Reviews on “David’s Story

“Jill Sadowsky bravely and generously shares her experiences with her son’s schizophrenia. While her story is harrowing, her strength is inspiring. She has led the way to removing the stigma associated with mental illness. Despite the heart-ache I felt, I could not put it down. Well written and without a whisper of self-pity.”

My sincerest thank you for sharing your family’s story with us. Your book is a wonderful tribute to your late son, David. By having the courage to share this story, you ensure that the dialogue around mental illness will continue, which ultimately will lead to greater understanding and compassion. After reading through your blog, I purchased David’s Story trying to find some solace. Less than five months ago, my 24-year-old brother, Ben, died by suicide. Although he was never officially diagnosed, there were many similarities between Ben and David. I shared the book with my family with the hope that they too would find some solace. It has helped us all with the healing process and has made us feel a little less alone on this journey. Thank you again for your courage. You are a remarkable and strong woman.” My deepest gratitude, Holly Neiweem (http://bennyfund.org)

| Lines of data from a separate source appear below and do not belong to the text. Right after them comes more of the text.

(** * FourT MIDI Community: pricing, session and entitlement model

  A shallow embedding of the community front end
  (server/web/community/app.js) together with the back-end contracts
  the front end talks to.  JavaScript values are modelled as far as
  the functions under study can observe them: numbers that stay in
  the exactly representable integer range are [Z], [NaN] is a value
  of its own, property lookup on an object literal falls back to
  [Object.prototype]. *)

From stdpp Require Import gmap strings list pretty.
From Stdlib Require Import ZArith Lia.

Local Open Scope string_scope.
Local Open Scope Z_scope.
Local Open Scope list_scope.

(** ** JavaScript values seen by the pricing code *)

Module Js.

Inductive value : Type :=
| VUndefined
| VNum (n : Z)
| VNaN
| VFunction (name : string)
| VObject (tag : string).

(** ToBoolean. *)
Definition truthy (v : value) : bool :=
  match v with
  | VUndefined => false
  | VNum n => negb (Z.eqb n 0)
  | VNaN => false
  | VFunction _ => true
  | VObject _ => true
  end.

(** [a || b] *)
Definition or_else (a b : value) : value :=
  if truthy a then a else b.

(** ToNumber: a function or a plain object converts through its
    string form, which is not a numeric literal. *)
Definition to_number (v : value) : value :=
  match v with
  | VNum n => VNum n
  | _ => VNaN
  end.

(** [a - b] *)
Definition sub (a b : value) : value :=
  match to_number a, to_number b with
  | VNum x, VNum y => VNum (x - y)
  | _, _ => VNaN
  end.

(** [Math.max(a, b)]: NaN as soon as one argument converts to NaN. *)
Definition math_max (a b : value) : value :=
  match to_number a, to_number b with
  | VNum x, VNum y => VNum (Z.max x y)
  | _, _ => VNaN
  end.

(** The properties every ordinary object inherits from
    [Object.prototype]. *)
Definition object_prototype : list (string * value) :=
  [ ("constructor", VFunction "Object");
    ("__defineGetter__", VFunction "__defineGetter__");
    ("__defineSetter__", VFunction "__defineSetter__");
    ("hasOwnProperty", VFunction "hasOwnProperty");
    ("__lookupGetter__", VFunction "__lookupGetter__");
    ("__lookupSetter__", VFunction "__lookupSetter__");
    ("isPrototypeOf", VFunction "isPrototypeOf");
    ("propertyIsEnumerable", VFunction "propertyIsEnumerable");
    ("toString", VFunction "toString");
    ("valueOf", VFunction "valueOf");
    ("__proto__", VObject "Object.prototype");
    ("toLocaleString", VFunction "toLocaleString") ].

Fixpoint assoc (k : string) (l : list (string * value)) : option value :=
  match l with
  | [] => None
  | (k', v) :: l' => if String.eqb k k' then Some v else assoc k l'
  end.

Definition inherited (k : string) : bool :=
  match assoc k object_prototype with Some _ => true | None => false end.

(** [obj[k]] for an object literal whose own properties are [own]:
    own properties first, then the prototype, else [undefined]. *)
Definition get (own : gmap string Z) (k : string) : value :=
  match own !! k with
  | Some n => VNum n
  | None =>
      match assoc k object_prototype with
      | Some v => v
      | None => VUndefined
      end
  end.

End Js.

(** ** Rank/Pricing engine (app.js, getDownloadCost) *)

Module Pricing.
Import Js.

Definition baseCosts : gmap string Z :=
  <["normal" := 3]> (<["premium" := 8]> (<["exclusive" := 15]> ∅)).

Definition discounts : gmap string Z :=
  <["newcomer" := 0]> (<["player" := 1]> (<["contributor" := 1]>
    (<["artist" := 2]> (<["star" := 3]> (<["legend" := 99]> ∅))))).

Definition getDownloadCost (rank midiType : string) : value :=
  let base := or_else (get baseCosts midiType) (VNum 3) in
  let discount := or_else (get discounts rank) (VNum 0) in
  math_max (VNum 0) (sub base discount).

(** The enumerations of the data model and their wire names. *)
Inductive tier : Type := Normal | Premium | Exclusive.
Inductive rank : Type := Newcomer | Player | Contributor | Artist | Star | Legend.

Definition tier_name (t : tier) : string :=
  match t with
  | Normal => "normal" | Premium => "premium" | Exclusive => "exclusive"
  end.

Definition rank_name (r : rank) : string :=
  match r with
  | Newcomer => "newcomer" | Player => "player"
  | Contributor => "contributor" | Artist => "artist"
  | Star => "star" | Legend => "legend"
  end.

(** The price table as the specification words it. *)
Definition base_cost (t : tier) : Z :=
  match t with Normal => 3 | Premium => 8 | Exclusive => 15 end.

Definition rank_discount (r : rank) : Z :=
  match r with
  | Newcomer => 0 | Player => 1 | Contributor => 1
  | Artist => 2 | Star => 3 | Legend => 99
  end.

Definition price (t : tier) (r : rank) : Z :=
  Z.max 0 (base_cost t - rank_discount r).

End Pricing.


(** ** Client session state and its effects (app.js, "State" and "Auth Functions") *)

Module Session.

(** A value that is a string when present: what [localStorage.getItem]
    returns and what the token fields of a JSON body hold. *)
Inductive jsstr : Type :=
| Null
| Undefined
| Str (s : string).

(** ToBoolean: the empty string is falsy, like [null] and [undefined]. *)
Definition present (t : jsstr) : bool :=
  match t with
  | Str s => negb (String.eqb s "")
  | _ => false
  end.

(** String conversion, as done by template literals and by
    [localStorage.setItem]. *)
Definition to_string (t : jsstr) : string :=
  match t with
  | Null => "null"
  | Undefined => "undefined"
  | Str s => s
  end.

(** [t || d] for a string default. *)
Definition str_or (t : jsstr) (d : string) : string :=
  match t with
  | Str s => if String.eqb s "" then d else s
  | _ => d
  end.

Record user : Type := mkUser {
  username : string;
  rank : jsstr;
  points : Z
}.

(** JavaScript strings are sequences of UTF-16 code units. *)
Abbreviation ustring := (list N).

(** Request bodies, before [JSON.stringify]. *)
Inductive payload : Type :=
| BodyRefresh (refresh_token : jsstr)
| BodyLogin (email password : string)
| BodyStars (stars : Z)
| BodyContent (content : ustring).

Record request : Type := mkRequest {
  req_method : string;
  req_url : string;
  req_headers : gmap string string;
  req_body : option payload
}.

(** The fields of a JSON response body that the client reads. *)
Record body : Type := mkBody {
  access_token : jsstr;
  refresh_token : jsstr;
  body_user : option user;
  message : jsstr;
  file_path : jsstr;
  detail : jsstr
}.

(** Outcome of one [fetch]: the promise rejects, or a response arrives
    whose [json()] either yields a body or rejects ([None]). *)
Inductive fetch_result : Type :=
| NetworkError
| Response (ok : bool) (json : option body).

“Sadowsky has written a wrenching memoir of her son’s mental illness, which was eventually diagnosed as paranoid schizophrenia. The book is not as dark as I expected; there are many moments of joy and humor and family togetherness. But Sadowsky’s fear and worry for her son come through, as well as at times fear of him, what he might do in the grip of a delusion. I appreciate her honesty and openness. Through all the fear and anger and frustration, what is most apparent is the love, not just for this difficult and damaged boy, but between all members of the family.”

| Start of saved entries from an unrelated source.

End Errors.
(** ** The rest of [main] *)

(** X1. With a pool of one task at least, the exit code of [main] is never
    positive: it is 0, or the negative code of what went wrong.  It is 0
    exactly when no mandatory option is missing, the files are open, no call
    of the set-up has failed, the buffers of the tasks have bytes (line 372),
    the five loops have come to their end, and [Release3DLutMemory] has not
    failed. *)
Theorem main_exit_code (o : CmdOptions) (su : setup) (w : env) :
  (0 < taskPoolSize (main_config su))%nat ->
  (main o su w).1 <= 0 /\
  ((main o su w).1 = 0 <->
   ~ missing_option o /\ files_open o su = true /\
   first_failure (checks su w) = None /\ tasks_ready su = true /\
   stage (main o su w).2 = Done /\
   MFX_ERR_NONE <= on_Release3DLutMemory su).
Proof.
  intros HN.
  destruct (missing_option_dec o) as [Hm|Hm].
  { rewrite (main_missing_option o su w Hm). split; [lia|].
    split; [discriminate | tauto]. }
  destruct (main_stops_early o su w Hm) as (Hsrc & Hsink & Hfail & Hmem).
  destruct (files_open o su) eqn:Hfiles.
  2:{ unfold files_open in Hfiles. destruct (open_source su) eqn:E1.
      - destruct (nonempty (SinkName o)) eqn:E2; [|done].
        destruct (open_sink su) eqn:E3; [done|].
        destruct (Hsink eq_refl eq_refl eq_refl) as [-> _].
        split; [done|]. split; [discriminate|]. by intros (_ & ? & _).
      - destruct (Hsrc eq_refl) as [-> _].
        split; [done|]. split; [discriminate|]. by intros (_ & ? & _). }
  destruct (first_failure (checks su w)) as [e|] eqn:Hchecks.
  { destruct (Hfail e eq_refl eq_refl) as [-> _].
    apply first_failure_Some in Hchecks as [He _]. unfold MFX_ERR_NONE in He.
    split; [lia|]. split; [lia|]. by intros (_ & _ & ? & _). }
  destruct (tasks_ready su) eqn:Hready.
  2:{ destruct (Hmem eq_refl eq_refl eq_refl HN) as [-> _].
      split; [done|]. split; [discriminate|]. by intros (_ & _ & _ & ? & _). }
  rewrite (main_loops o su w Hm Hfiles Hchecks Hready).
  destruct (loops_end o su w HN) as [Hend _].
  set (s1 := run _ _ _) in *.
  destruct (main_end_code o su s1 Hend) as [Hle Hzero].
  destruct (main_end_trace o su s1) as (_ & Hst & _).
  split; [exact Hle|]. split.
  - intros Hrc. destruct (Hzero Hrc) as (Hd & Hr & Hd'). by repeat split.
  - intros (_ & _ & _ & _ & Hd & Hr). rewrite Hst in Hd.
    unfold main_end. cbv zeta.
    destruct (to_file_same (nonempty (SinkName o)) s1) as (-> & _). rewrite Hd.
    by destruct (Z.ltb_spec (on_Release3DLutMemory su) MFX_ERR_NONE); [lia|].
Qed.

Lemma main_exit_code_witness :
  (0 < taskPoolSize (main_config sample_setup))%nat /\
  (main good_options sample_setup three_frames_file).1 = 0 /\
  stage (main good_options sample_setup three_frames_file).2 = Done /\
  sink (main good_options sample_setup three_frames_file).2 = [[11]; [22]; [33]].
Proof.
  assert (HN : (0 < taskPoolSize (main_config sample_setup))%nat)
    by (vm_compute; lia).
  assert (H : (main good_options sample_setup three_frames_file).1 = 0)
    by (vm_compute; reflexivity).
  destruct (main_exit_code good_options sample_setup three_frames_file HN) as [_ Hz].
  destruct (proj1 Hz H) as (_ & _ & _ & _ & Hd & _).
  split; [exact HN|]. split; [exact H|]. split; [exact Hd|]. vm_compute. reflexivity.
Defined.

“I didn’t know what to say or do — How many of us have been caught up in a guilt-ridden conscience battle when considering contacting people whom we know are dealing with specific problems. Somehow it is easy when there is a physical situation that can be referred to in terms that we all know and understand. BUT it is the OTHER situations that cause us the most difficult of decision making. But beyond the decision there is the feeling of “not knowing what to say or do.” Many life situations have rituals that give us security to deal with a specific event – religious traditions are most helpful and are guidelines as to what is expected and we can lean on these rules to guide and give confidence as to what is to be done. But then there are the matters as “mental health” that is not so clear-cut or so obvious and do not have the ground rules to follow. We are lost, we feel guilty that we do not know what should be said or even if something should be done.  That is why “David’s Story” is going to be a bible to many who have watched from the sidelines not knowing if they should or how to get involved. So many social taboos are associated with mental illness that no guidelines are there or modes of behavior or social etiquettes to deal with these situations. There are many such cases where society has not given us the tools to cope, not only as the actual participants directly affected but also those of us who are on the periphery and who would want to help but are at a loss as to what is expected or what will not be offensive.  At last an open book, a true exposure by those most affected, is going to offer key codes of reaction that will be treasured guides to those many, many people who just were at a loss as to what they could do.
Jill Sadowsky not only has opened her heart and soul to relate such painful aspects of her life but she has opened the world of mental health to the better understanding by all of us, giving us vital information that can guide so many, to be able to reach to those in need of support – hopefully we shall know what is needed.  From a friend who was lost – I thank her for her courage to help us know better what to do whenever it is necessary.”